Europa Press/Contacto/PRESIDENT OF UKRAINE
Após as declarações de Putin, o líder ucraniano denuncia que "Moscou está se preparando para um novo ano de guerra".
MADRID, 17 dez. (EUROPA PRESS) -
O presidente ucraniano, Volodimir Zelenski, pediu aos líderes da União Europeia que cheguem a um acordo sobre o uso dos bens soberanos russos congelados para que a Rússia "sinta que seu desejo de continuar a guerra é inútil", em declarações feitas na véspera da cúpula europeia em Bruxelas, marcada por divergências sobre a ajuda financeira a Kiev.

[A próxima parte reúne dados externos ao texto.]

Lemma run_ws_handshake acts s s' c q out q' out' :
  valid s →
  conns s !! c = Some (Ws (WsHandshake q) out) →
  run acts s = Some s' →
  conns s' !! c = Some (Ws (WsHandshake q') out') →
  q' = q ∧ out' = out
  ∧ mailbox s' q = mailbox s q ++ (to_dict <$> created_since s s').
Proof.
  revert s. induction acts as [|a acts IH]; simpl; intros s Hv Hc.
  - intros [= <-] Hc'. simplify_eq.
    by rewrite created_since_refl, app_nil_r.
  - destruct (step a s) as [s1|] eqn:E; [|done]. simpl. intros Hrun Hc'.
    destruct (step_ws_phase _ _ _ _ _ _ E Hc) as (st1 & out1 & Hc1 & _).
    destruct (run_ws_phase _ _ _ _ _ _ Hrun Hc1) as (st2 & out2 & Hc2 & Hle).
    rewrite Hc' in Hc2. simplify_eq. destruct st1; simpl in Hle; try lia.
    destruct (ws_handshake_step _ _ _ _ _ _ _ _ Hv Hc E Hc1) as (-> & -> & Hm1).
    pose proof (step_valid _ _ _ Hv E) as Hv1.
    destruct (IH _ Hv1 Hc1 Hrun Hc') as (-> & -> & Hm2).
    split; [done|]. split; [done|].
    rewrite (created_since_trans s s1 s') by eauto using step_rows, run_rows.
    by rewrite Hm2, Hm1, fmap_app, app_assoc.
Qed.

Lemma run_ws_streaming acts s s' c q backlog out q' backlog' out' :
  valid s →
  conns s !! c = Some (Ws (WsStreaming q backlog) out) →
  run acts s = Some s' →
  conns s' !! c = Some (Ws (WsStreaming q' backlog') out') →
  q' = q
  ∧ ws_stream out' backlog' (mailbox s' q)
    = ws_stream out backlog (mailbox s q ++ (to_dict <$> created_since s s')).
Proof.
  revert s backlog out. induction acts as [|a acts IH]; simpl; intros s backlog out Hv Hc.
  - intros [= <-] Hc'. simplify_eq.
    by rewrite created_since_refl, app_nil_r.
  - destruct (step a s) as [s1|] eqn:E; [|done]. simpl. intros Hrun Hc'.
    destruct (step_ws_phase _ _ _ _ _ _ E Hc) as (st1 & out1 & Hc1 & Hge).
    destruct (run_ws_phase _ _ _ _ _ _ Hrun Hc1) as (st2 & out2 & Hc2 & Hle).
    rewrite Hc' in Hc2. simplify_eq. destruct st1; simpl in Hle, Hge; try lia.
    destruct (ws_streaming_step _ _ _ _ _ _ _ _ _ _ Hv Hc E Hc1) as (-> & Hm1).
    pose proof (step_valid _ _ _ Hv E) as Hv1.
    destruct (IH _ _ _ Hv1 Hc1 Hrun Hc') as (-> & Hm2).
    split; [done|].
    rewrite (created_since_trans s s1 s') by eauto using step_rows, run_rows.
    rewrite Hm2. unfold ws_stream in *.
    rewrite !fmap_app, !app_assoc in *. by rewrite Hm1.
Qed.

(** *** Draining *)

Lemma ws_drain_queue c q (queued : list dict) : ∀ s out,
  conns s !! c = Some (Ws (WsStreaming q []) out) →
  mailbox s q = queued →
  ∃ s', run (repeat (WsSend c) (length queued)) s = Some s'
        ∧ conns s' !! c
          = Some (Ws (WsStreaming q []) (out ++ (notification_message <$> queued)))
        ∧ mailbox s' q = []
        ∧ db (world s') = db (world s).
Proof.
  induction queued as [|msg rest IH]; intros s out Hc Hq; simpl.
  - exists s. by rewrite app_nil_r.
  - rewrite Hc. simpl. unfold mailbox in Hq. rewrite Hq. simpl.
    destruct (IH (mkSystem
                    (mkWorld (db (world s)) (_subscribers (world s))
                       (<[q := rest]> (queues (world s))))
                    (<[c := Ws (WsStreaming q []) (out ++ [notification_message msg])]>
                       (conns s)))
                (out ++ [notification_message msg]))
      as (s' & Hrun & Hc' & Hq' & Hdb).
    { simpl. by rewrite lookup_insert_eq. }
    { unfold mailbox. simpl. by rewrite lookup_insert_eq. }
    exists s'. split; [exact Hrun|]. by rewrite Hc', <- app_assoc.
Qed.

Lemma ws_drain c q (backlog : list Notification.t) : ∀ s out,
  conns s !! c = Some (Ws (WsStreaming q backlog) out) →
  ∃ s', run (repeat (WsSend c) (length backlog + length (mailbox s q))) s = Some s'
        ∧ conns s' !! c
          = Some (Ws (WsStreaming q []) (ws_stream out backlog (mailbox s q)))
        ∧ mailbox s' q = []
        ∧ db (world s') = db (world s).
Proof.
  induction backlog as [|item rest IH]; intros s out Hc.
  - simpl. unfold ws_stream. simpl. by apply ws_drain_queue.
  - cbn [length Nat.add repeat run]. simpl. rewrite Hc. simpl.
    edestruct (IH (mkSystem (world s)
                 (<[c := Ws (WsStreaming q rest)
                            (out ++ [notification_message (to_dict item)])]> (conns s))))
      as (s' & Hrun & Hc' & Hq' & Hdb).
    { simpl. by rewrite lookup_insert_eq. }
    exists s'. split; [exact Hrun|]. split; [|done].
    rewrite Hc'. unfold ws_stream, mailbox. simpl. by rewrite <- app_assoc.
Qed.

"Será uma reunião muito importante. O resultado dessa reunião - o resultado que a Europa produzir - deve fazer com que a Rússia sinta que seu desejo de continuar a guerra no próximo ano é inútil, porque a Ucrânia terá (esse) apoio. Essa é uma responsabilidade exclusiva da Europa: ela deve tomar essa decisão", disse ele, pressionando Bruxelas a agir nesse sentido.

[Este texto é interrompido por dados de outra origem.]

Lemma stripPrefix_Some (lit s r : string) : stripPrefix lit s = Some r -> s = lit +:+ r.
Proof.
  revert s. induction lit as [|a lit IH]; intros s H.
  - simpl in H. injection H as ->. reflexivity.
  - destruct s as [|b s]; [discriminate|]. simpl in H.
    destruct (Ascii.eqb a b) eqn:E; [|discriminate].
    apply Ascii.eqb_eq in E. subst b. rewrite sapp_cons. f_equal. auto.
Qed.

Lemma dropRun_app (v s : string) :
  contains colon v = false -> dropRun (v +:+ String colon s) = String colon s.
Proof.
  induction v as [|a v IH]; intros H.
  - reflexivity.
  - simpl in H. apply orb_false_iff in H as [Ha Hv].
    rewrite sapp_cons. simpl. rewrite Ha. auto.
Qed.

Lemma dropRun_split (s : string) :
  exists v, s = v +:+ dropRun s /\ contains colon v = false.
Proof.
  induction s as [|a s (v & Hs & Hv)].
  - exists "". split; reflexivity.
  - simpl. destruct (Ascii.eqb a colon) eqn:E.
    + exists "". split; reflexivity.
    + exists (String a v). split.
      * rewrite sapp_cons. f_equal. exact Hs.
      * simpl. rewrite E. exact Hv.
Qed.

Lemma isName_cons (u : string) :
  isName u = true ->
  exists a v, u = String a v /\ Ascii.eqb a colon = false /\ contains colon v = false.
Proof.
  unfold isName. intros H. apply andb_true_iff in H as [H1 H2].
  destruct u as [|a v]; [discriminate|].
  apply negb_true_iff in H2. simpl in H2. apply orb_false_iff in H2 as [Ha Hv].
  eauto.
Qed.

(** A prompt at the start of the text is the match there. *)
Lemma matchAt_prompt (u rest : string) :
  isName u = true -> matchAt (prompt u +:+ rest) = Some rest.
Proof.
  intros (a & v & -> & Ha & Hv)%isName_cons.
  unfold matchAt, prompt. rewrite !sapp_assoc, stripPrefix_app, sapp_cons, Ha.
  change (promptEnd +:+ rest) with (String colon (String " " rest)).
  rewrite dropRun_app by exact Hv.
  apply (stripPrefix_app promptEnd).
Qed.

(** And nothing else is: a match at the start is a prompt for some name. *)
Lemma matchAt_inv (s rest : string) :
  matchAt s = Some rest -> exists u, isName u = true /\ s = prompt u +:+ rest.
Proof.
  unfold matchAt. intros H.
  destruct (stripPrefix promptLit s) as [[|a r]|] eqn:E; try discriminate.
  destruct (Ascii.eqb a colon) eqn:Ea; [discriminate|].
  apply stripPrefix_Some in E, H.
  destruct (dropRun_split r) as (v & Hr & Hv).
  exists (String a v). split.
  - unfold isName. simpl. rewrite Ea, Hv. reflexivity.
  - unfold prompt. rewrite E, !sapp_assoc, sapp_cons. do 2 f_equal.
    rewrite Hr at 1. rewrite H. reflexivity.
Qed.

Lemma matchAt_head (a : ascii) (s rest : string) :
  matchAt (String a s) = Some rest -> a = "["%char.
Proof.
  unfold matchAt.
  change (stripPrefix promptLit (String a s))
    with (if Ascii.eqb "[" a then stripPrefix "sudo] password for " s else None).
  destruct (Ascii.eqb "[" a) eqn:E; [|discriminate].
  intros _. apply Ascii.eqb_eq in E. congruence.
Qed.

Lemma matchLen_prompt (u rest : string) :
  isName u = true ->
  matchLen (prompt u +:+ rest) = Some (String.length (prompt u)).
Proof.
  intros H. unfold matchLen. rewrite matchAt_prompt by exact H.
  rewrite slength_app. f_equal. lia.
Qed.

Lemma replaceFrom_skip (repl m x : string) :
  replaceFrom repl (String.length m) (m +:+ x) = replaceFrom repl 0 x.
Proof.
  induction m as [|a m IH]; [reflexivity|].
  rewrite sapp_cons. simpl. exact IH.
Qed.

(** The equations of the scan. *)
Lemma replace_match (s rest repl : string) :
  matchAt s = Some rest ->
  ReplaceAllString s repl = repl +:+ ReplaceAllString rest repl.
Proof.
  intros H. destruct (matchAt_inv _ _ H) as (u & Hu & ->).
  unfold ReplaceAllString.
  assert (Hp : exists m, prompt u = String "[" m) by (eexists; reflexivity).
  destruct Hp as (m & Hm).
  pose proof (matchLen_prompt u rest Hu) as HL.
  rewrite Hm in *. rewrite sapp_cons in *. simpl replaceFrom. rewrite HL.
  simpl String.length. cbv iota beta. rewrite replaceFrom_skip. reflexivity.
Qed.

Lemma replace_nomatch (a : ascii) (s repl : string) :
  matchAt (String a s) = None ->
  ReplaceAllString (String a s) repl = String a (ReplaceAllString s repl).
Proof.
  intros H. unfold ReplaceAllString. simpl. unfold matchLen. rewrite H. reflexivity.
Qed.

Lemma replace_nil (repl : string) : ReplaceAllString "" repl = "".
Proof. reflexivity. Qed.

(** No match starts inside a text without an opening bracket. *)
Lemma replace_nobracket_app (t x repl : string) :
  contains "[" t = false ->
  ReplaceAllString (t +:+ x) repl = t +:+ ReplaceAllString x repl.
Proof.
  induction t as [|a t IH]; intros H; [reflexivity|].
  simpl in H. apply orb_false_iff in H as [Ha Ht].
  assert (Hno : matchAt (String a (t +:+ x)) = None).
  { destruct (matchAt (String a (t +:+ x))) eqn:E; [|reflexivity].
    apply matchAt_head in E. subst a. discriminate. }
  rewrite !sapp_cons, replace_nomatch by exact Hno.
  rewrite IH by exact Ht. reflexivity.
Qed.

A atenção na última cúpula do ano está voltada para a Bélgica, que abriga a sede da Euroclear - o depositário que detém a grande maioria dos ativos em questão - e que mantém sua rejeição ao plano com base nos riscos que correria diante de futuras reivindicações russas.
Fontes diplomáticas afirmam que a proposta sobre a mesa contém salvaguardas para manter os riscos assumidos pela Bélgica "tão pequenos quanto possível". "Politicamente, cabe agora ao governo belga ceder", dizem as fontes sobre o complexo debate que se avizinha em nível de liderança.
Diante da proposta do executivo europeu, que inclui um mecanismo de liquidez para que tanto os estados-membros quanto as instituições financeiras possam atender rapidamente às demandas da Rússia, o governo belga insiste em explorar outras opções "mais seguras e transparentes" e colocar novamente na mesa a opção de emitir uma dívida conjunta para um empréstimo à Ucrânia, cenário ao qual se juntou à Itália, Malta, Bulgária e República Tcheca nos últimos dias.
ZELENSKI: "MOSCOU ESTÁ SE PREPARANDO PARA MAIS UM ANO DE GUERRA".
O líder ucraniano garantiu que "Moscou está se preparando para um novo ano de guerra" depois que seu colega russo, Vladimir Putin, disse que a Rússia "alcançará" seus objetivos durante uma reunião em que discutiu o balanço do último ano de guerra na Ucrânia.
"Hoje ouvimos novamente sinais de que Moscou está se preparando para mais um ano de guerra. Esses sinais não são apenas para nós: é crucial que nossos parceiros os vejam, e não apenas os vejam, mas também respondam, especialmente nos Estados Unidos, que às vezes dizem que a Rússia quer acabar com a guerra", disse ele em seu perfil na mídia social X.
Zelenski argumentou que "os sinais vindos da Rússia são exatamente o oposto" daqueles que Washington está enviando, alegando que eles "se materializam em ordens oficiais para seu exército". "Essa mentalidade russa deve ser reconhecida e posta em prática", disse ele.
"Quando a Rússia adotar essa mentalidade, ela também minará a diplomacia, buscando, por meio da linguagem diplomática e da pressão sobre pontos específicos em documentos, mascarar seu desejo de destruir a Ucrânia e os ucranianos, e o desejo de legitimar o roubo de nosso território pela Rússia", disse ele.
Ele alertou que "um dia alguém na Rússia poderá chamar outros países europeus de seus chamados 'territórios históricos'". Ele pediu "proteção real contra essa história de loucura russa".
"Continuaremos a trabalhar com todos os parceiros para garantir que essa proteção seja implementada. Isso exige medidas de segurança, exige medidas financeiras - incluindo ações sobre os ativos russos - e exige medidas políticas. E isso requer coragem por parte de todos os parceiros: ver a verdade, reconhecê-la e agir de acordo com ela", acrescentou.
Em um discurso na reunião anual da alta cúpula do Ministério da Defesa, Putin disse que prefere usar a diplomacia, mas deixou claro que não desistiria do objetivo inicial de "liberar seus territórios históricos" se Kiev e seus aliados "se recusarem a participar de discussões sérias".
"Os objetivos da operação militar especial serão, sem dúvida, alcançados (...) A Rússia conseguirá a libertação de suas terras históricas por meios militares", sustentou o chefe de Estado russo durante seu discurso, usando o eufemismo com o qual o Kremlin se refere à invasão lançada em fevereiro de 2022.